---------- Excerpted records

(** X6: function_app.py has no delay before its requests: it sleeps only
    at the end of a pass that saved its item, so a crawl sleeps exactly as
    many times as upserts went through, and a failed item is followed by the
    next request without delay. *)
Theorem function_app_sleeps_after_saves {W} (sv : services W) (st : state W) :
  exists st' evs,
    FunctionApp.crawl_all sv st = (Return tt, st')
    /\ trace st' = trace st ++ evs
    /\ length (List.filter is_sleep evs)
       = length (List.filter is_upsert_ok evs)
    /\ forall theme link s, exists s' seg,
        FunctionApp.process_link sv theme link s = (Return tt, s')
        /\ trace s' = trace s ++ seg
        /\ (List.filter is_upsert_ok seg = [] -> List.filter is_sleep seg = []).
Proof.
  destruct (function_app_crawl_all_segments sv st)
    as (w & segs & Hrun & Hsegs).
  eexists _, (List.concat segs). split; [exact Hrun |].
  split; [reflexivity |]. split.
  - apply (segments_count (FunctionAppTrace.theme_segment sv) is_sleep
             (fun evs => length (List.filter is_upsert_ok evs)) THEMES segs);
      [apply length_filter_app | reflexivity | | exact Hsegs].
    intros x seg. apply function_app_theme_segment_sleep.
  - intros theme link s.
    destruct (process_link_segment sv theme link s) as (w' & seg & Hs & Hseg).
    eexists _, seg. split; [exact Hs |]. split; [reflexivity |].
    intros Hnone. pose proof (link_segment_sleep sv theme link seg Hseg) as Hn.
    rewrite Hnone in Hn. simpl in Hn.
    destruct (List.filter is_sleep seg); [reflexivity | discriminate].
Qed.

(** ** The stores only grow *)

Lemma replay_blobs_frame (evs : list event) (b : gmap str str) (name : str) :
  ~ In name (uploaded evs) -> replay_blobs evs b !! name = b !! name.
Proof.
  revert b. induction evs as [|e evs IH]; intros b Hno; [reflexivity |].
  destruct e as [| | n data [|] | | |]; simpl in *;
    try (apply IH; exact Hno).
  unfold replay_blobs in *. simpl. rewrite IH by tauto.
  apply lookup_insert_ne. intros ->. tauto.
Qed.

Lemma replay_blobs_keeps (evs : list event) (b : gmap str str) (name : str) :
  is_Some (b !! name) -> is_Some (replay_blobs evs b !! name).
Proof.
  revert b. induction evs as [|e evs IH]; intros b Hb; [exact Hb |].
  destruct e as [| | n data [|] | | |]; simpl in *;
    try (apply IH; exact Hb).
  unfold replay_blobs in *. simpl. apply IH.
  destruct (decide (n = name)) as [-> | Hne].
  - rewrite lookup_insert_eq. eauto.
  - rewrite lookup_insert_ne by exact Hne. exact Hb.
Qed.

--------------------

**Problem to work on**
Would you restate each of the entries word for word?

**Answer section**
(** X6: function_app.py has no delay before its requests: it sleeps only
    at the end of a pass that saved its item, so a crawl sleeps exactly as
    many times as upserts went through, and a failed item is followed by the
    next request without delay. *)
Theorem function_app_sleeps_after_saves {W} (sv : services W) (st : state W) :
  exists st' evs,
    FunctionApp.crawl_all sv st = (Return tt, st')
    /\ trace st' = trace st ++ evs
    /\ length (List.filter is_sleep evs)
       = length (List.filter is_upsert_ok evs)
    /\ forall theme link s, exists s' seg,
        FunctionApp.process_link sv theme link s = (Return tt, s')
        /\ trace s' = trace s ++ seg
        /\ (List.filter is_upsert_ok seg = [] -> List.filter is_sleep seg = []).
Proof.
  destruct (function_app_crawl_all_segments sv st)
    as (w & segs & Hrun & Hsegs).
  eexists _, (List.concat segs). split; [exact Hrun |].
  split; [reflexivity |]. split.
  - apply (segments_count (FunctionAppTrace.theme_segment sv) is_sleep
             (fun evs => length (List.filter is_upsert_ok evs)) THEMES segs);
      [apply length_filter_app | reflexivity | | exact Hsegs].
    intros x seg. apply function_app_theme_segment_sleep.
  - intros theme link s.
    destruct (process_link_segment sv theme link s) as (w' & seg & Hs & Hseg).
    eexists _, seg. split; [exact Hs |]. split; [reflexivity |].
    intros Hnone. pose proof (link_segment_sleep sv theme link seg Hseg) as Hn.
    rewrite Hnone in Hn. simpl in Hn.
    destruct (List.filter is_sleep seg); [reflexivity | discriminate].
Qed.

(** ** The stores only grow *)

Lemma replay_blobs_frame (evs : list event) (b : gmap str str) (name : str) :
  ~ In name (uploaded evs) -> replay_blobs evs b !! name = b !! name.
Proof.
  revert b. induction evs as [|e evs IH]; intros b Hno; [reflexivity |].
  destruct e as [| | n data [|] | | |]; simpl in *;
    try (apply IH; exact Hno).
  unfold replay_blobs in *. simpl. rewrite IH by tauto.
  apply lookup_insert_ne. intros ->. tauto.
Qed.

Lemma replay_blobs_keeps (evs : list event) (b : gmap str str) (name : str) :
  is_Some (b !! name) -> is_Some (replay_blobs evs b !! name).
Proof.
  revert b. induction evs as [|e evs IH]; intros b Hb; [exact Hb |].
  destruct e as [| | n data [|] | | |]; simpl in *;
    try (apply IH; exact Hb).
  unfold replay_blobs in *. simpl. apply IH.
  destruct (decide (n = name)) as [-> | Hne].
  - rewrite lookup_insert_eq. eauto.
  - rewrite lookup_insert_ne by exact Hne. exact Hb.
Qed.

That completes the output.